On peut admirer la Kriegspiel menée par Tsahal dans un parfait mépris de la « communauté internationale » et la capacité du Mossad à se mouvoir dans un pays hostile comme un poisson dans l’eau, au point de connaître tous les faits et gestes des chefs militaires, leur localisation, leur lieu de résidence et même la marque de leur véhicule. Une infiltration sans doute facilitée par le maintien sur place après la proclamation de la République islamique de juifs iraniens mués en fervents musulmans après avoir changé de région, et favorisée par une corruption endémique jusqu’au sommet du pouvoir — une situation que l’ancien président Mahmoud Ahmadinejad, lui-même victime d’une tentative d’attentat en août 2023, dénonçait depuis lors, mais en vain. Aux dernières nouvelles, Ahmadinejad, sa femme et ses deux fils auraient été assassinés par deux hommes masqués dans le centre de Téhéran.
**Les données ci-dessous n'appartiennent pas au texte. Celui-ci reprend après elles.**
(* ===== verification/Profile.v ===== *)
(** * The profile page, [pages/ProfilePage.tsx]

    State (lines 15-16): the profile draft, initialised from the literal
    [initial] (lines 6-12), and the message.  On mount (lines 18-31) the
    page calls [api.getProfile]; its [.then] replaces the whole draft with
    the five fields read from the payload, and its [.catch] (which also
    receives a TypeError thrown by the [.then] callback) sets the message.
    Each input writes one field with [{ ...prev, field: value }] (lines
    47-63), [Number(raw)] except for [goal].  Submit (lines 33-41) sends the
    draft with [api.updateProfile] and shows ["Profile saved"], the
    [ApiError]'s message, or ["Failed to save profile"]. *)

From S2P Require Import Prelude JsNum JsValue Json Schema Client Page.

Module ProfilePage.

Record state := {
  profile : list (string * value);
  message : string
}.

(** The five inputs, in the order of the form. *)
Inductive field := Age | Bodyweight | TrainingAge | Goal | MrvBaseline.

Definition field_key (f : field) : string :=
  match f with
  | Age => "age" | Bodyweight => "bodyweight_kg" | TrainingAge => "training_age_years"
  | Goal => "goal" | MrvBaseline => "mrv_baseline_sets"
  end.

Definition profile_fields : list string :=
  ["age"; "bodyweight_kg"; "training_age_years"; "goal"; "mrv_baseline_sets"].

Inductive action :=
  | Edit (f : field) (raw : string)
  | Submit.

Inductive tag := LoadCall | SaveCall.

(** [initial], lines 6-12. *)
Definition initialProfile : ProfileUpdate.t :=
  {| ProfileUpdate.age := of_Z 30; ProfileUpdate.bodyweight_kg := of_Z 80;
     ProfileUpdate.training_age_years := of_Z 2; ProfileUpdate.goal := "hypertrophy";
     ProfileUpdate.mrv_baseline_sets := of_Z 14 |}.

Definition initial : state :=
  {| profile := match ProfileUpdate.to_value initialProfile with VObj ps => ps | _ => [] end;
     message := "" |}.

(** The [onChange] of each input, lines 47-63. *)
Definition edit (f : field) (raw : string) (prev : list (string * value)) : list (string * value) :=
  assoc_set (field_key f) (match f with Goal => VStr raw | _ => VNum (Number raw) end) prev.

Definition handle (s : state) (a : action) : state * list (tag * FetchCall) :=
  match a with
  | Edit f raw => ({| profile := edit f raw (profile s); message := message s |}, [])
  | Submit => (s, [(SaveCall, updateProfile (VObj (profile s)))])
  end.

(** The draft the [.then] of lines 21-29 builds from the payload. *)
Definition load_profile (payload : value) : js (list (string * value)) :=
  a ← get_prop payload "age"; b ← get_prop payload "bodyweight_kg";
  c ← get_prop payload "training_age_years"; g ← get_prop payload "goal";
  m ← get_prop payload "mrv_baseline_sets";
  Ok [("age", a); ("bodyweight_kg", b); ("training_age_years", c); ("goal", g);
      ("mrv_baseline_sets", m)].

Definition continuation (t : tag) (r : js value) (s : state) : state :=
  match t with
  | LoadCall =>
      match r ≫= load_profile with
      | Ok ps => {| profile := ps; message := message s |}
      | Throw e => {| profile := profile s; message := api_error_message e "Failed to load profile" |}
      end
  | SaveCall =>
      match r with
      | Ok _ => {| profile := profile s; message := "Profile saved" |}
      | Throw e => {| profile := profile s; message := api_error_message e "Failed to save profile" |}
      end
  end.

Definition page : PageSpec :=
  {| St := state; Act := action; Tag := tag;
     init := initial; mount := [(LoadCall, getProfile)];
     enabled := λ _ _, true; act := handle; settle := continuation |}.

(** ** Theorems *)

Lemma load_profile_keys v ps : load_profile v = Ok ps → ps.*1 = profile_fields.
Proof.
  unfold load_profile.
  repeat match goal with |- context [get_prop v ?k] => destruct (get_prop v k) end;
    by intros [= <-].
Qed.

Lemma edit_keys f raw ps : ps.*1 = profile_fields → (edit f raw ps).*1 = profile_fields.
Proof. intros H. unfold edit. rewrite assoc_set_keys; [done|]. rewrite H. destruct f; set_solver. Qed.

(** C13: in every reachable state the profile draft has exactly the five
    fields of [ProfileUpdate], in order, whatever the server sent and
    whatever was typed; so the [PUT] body never carries [user_id]. *)
Theorem profile_draft_keys c :
  reachable page c → (profile (cur _ c)).*1 = profile_fields.
Proof.
  apply (reachable_invariant page (λ s, (profile s).*1 = profile_fields)); [done| |].
  - intros s [f raw|] _ Hs; simpl; [by apply edit_keys|done].
  - intros s [] r Hs; simpl.
    + destruct (r ≫= load_profile) as [ps|] eqn:E; [|done].
      destruct r; simpl in E; [by eapply load_profile_keys|done].
    + by destruct r.
Qed.

(** C14: the load on mount replaces the whole draft: when [getProfile]
    settles with an object, the draft becomes the payload's five fields
    whatever was typed before, so edits made while the call was in flight
    are lost. *)
Theorem profile_load_discards_edits s1 s2 v :
  v ≠ VUndefined → v ≠ VNull →
  profile (continuation LoadCall (Ok v) s1) = profile (continuation LoadCall (Ok v) s2) ∧
  load_profile v = Ok (profile (continuation LoadCall (Ok v) s1)).
Proof.
  intros Hu Hn. simpl. unfold load_profile.
  repeat match goal with
         | |- context [get_prop v ?k] => destruct (get_prop_ok v k Hu Hn) as [? ->]
         end; done.
Qed.

(** C15: the message once the save settles: ["Profile saved"] for a 2xx
    response with a JSON body, ["Failed to save profile"] for a network
    failure and for a 2xx response whose body is not JSON (such as an empty
    [204 No Content]), and the [ApiError]'s message otherwise. *)
Theorem profile_save_settles r s :
  let s' := continuation SaveCall (handle_response r) s in
  profile s' = profile s ∧
  message s' =
    match r with
    | NetworkError => "Failed to save profile"
    | Responded resp =>
        if ok resp then
          match parse (text resp) with
          | Ok _ => "Profile saved"
          | Throw _ => "Failed to save profile"
          end
        else to_str (error_detail resp)
    end.
Proof.
  simpl. destruct r as [|resp]; simpl; [done|].
  destruct (ok resp); simpl; [|done].
  destruct (parse (text resp)) eqn:Hp; simpl; [done|]. by apply parse_throw in Hp as ->.
Qed.

(** ** Witnesses *)

Definition user (a : action) : event page := User a.
Definition settle_ev (i : nat) (fr : fetch_result) : event page := Settle i fr.

Definition server_profile : value :=
  VObj [("user_id", VNum (of_Z 1)); ("age", VNum (of_Z 41)); ("bodyweight_kg", VNum (of_Z 92));
        ("training_age_years", VNum (of_Z 5)); ("goal", VStr "strength");
        ("mrv_baseline_sets", VNum (of_Z 18))].

Definition profile_response : Response :=
  {| status := 200; statusText := "OK"; text := default "" (stringify server_profile) |}.

(** The user types an age before the load settles; the load wins. *)
Definition edits0 : list (event page) :=
  [user (Edit Age "31"); settle_ev 0 (Responded profile_response)].

Definition edited0 : config page := default start (run page start edits0).

Lemma profile_draft_keys_witness : (profile (cur _ edited0)).*1 = profile_fields.
Proof.
  apply profile_draft_keys.
  apply (run_reachable _ start edits0); [apply reach_start|]. reflexivity.
Defined.

Lemma profile_load_discards_edits_witness :
  profile (continuation LoadCall (Ok server_profile) (cur _ (default start (run page start [user (Edit Age "31")]))))
  = profile (continuation LoadCall (Ok server_profile) initial).
Proof. apply (profile_load_discards_edits _ _ server_profile); discriminate. Defined.

End ProfilePage.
Mais on ne peut ignorer qu’en défendant le « droit de vivre » de ses compatriotes, Netanyahou cerné d’affaires toutes plus crapuleuses les unes que les autres défend aussi son maintien au pouvoir. Est-ce un hasard s’il a ordonné le lancement de Rising Lion au lendemain d’un vote à la Knesset qui avait failli lui être fatal minorité ? Bien entendu, cette « opération préventive »était préparée de très longue main, mais elle a resserré les rangs autour de lui — comme l’avait fait, du reste, le massacre (dont il avait été préalablement informé par la CIA et le Shin Beth israélien) perpétré le 7 octobre 2023 par le Hamas, avant que les atrocités ordonnées par lui à Gaza ne défrisent l’opinion internationale et une partie du peuple israélien. A nouveau solidaire de son Premier ministre.

Malaise au MAGA

Jusqu’où ira l’escalade en cours et où nous mènera-t-elle ?

Donald Trump devrait se souvenir que c’est surtout sa position isolationniste qui lui a valu d’être élu, et que cette vision est encore farouchement défendue au Capitole par un bonne partie des sénateurs et représentants républicains, et même dans l’armée. Membre important du Pentagone, le colonel Nathan McCormack a ainsi déploré le « culte de lamort » entretenu par Netanyahou et ses « affidés judéo-suprématistes » (ce qui lui a valu d’être aussitôt dégommé) mais nombre de ses pairs partage son analyse cependant que Tucker Carlson, tête pensante du mouvement Make America Great Again (MAGA) à l’origine de la victoire de Trump en novembre dernier s’inquiète de voir le successeur de Biden « céder aux forces bellicistes de l’Etat profond » et accuse Netanyahou de vouloir « entraîner les Etats-Unis dans la guerre ».

Giscard, mère porteuse du régime des mollahs

Quant à Emmanuel Macron, puisse-t-il garder à l’esprit que les incursions de la France dans l’« Orient compliqué » se sont soldées par des catastrophes.

En hébergeant de 1978 à début 1979 (au château de Neauphle-le-Château, s’il vous plaît !) le frénétique ayatollah Khomeiny et en favorisant sa propagande forcenée, Valéry Giscard d’Estaing fut la mère porteuse de la révolution islamique qui provoqua la chute du Shah (dont l’Amérique de Jimmy Carter voulait la peau car il essayait d’échapper à la dictature du dollar) et l’avènement d’un régime aujourd’hui honni par toutes les belles consciences et qui est en effet odieux ; ce que pouvait immédiatement discerner tout bipède doué d’un minimum de jugeotte à la simple lecture des proclamations, largement diffusées, de Khomeiny.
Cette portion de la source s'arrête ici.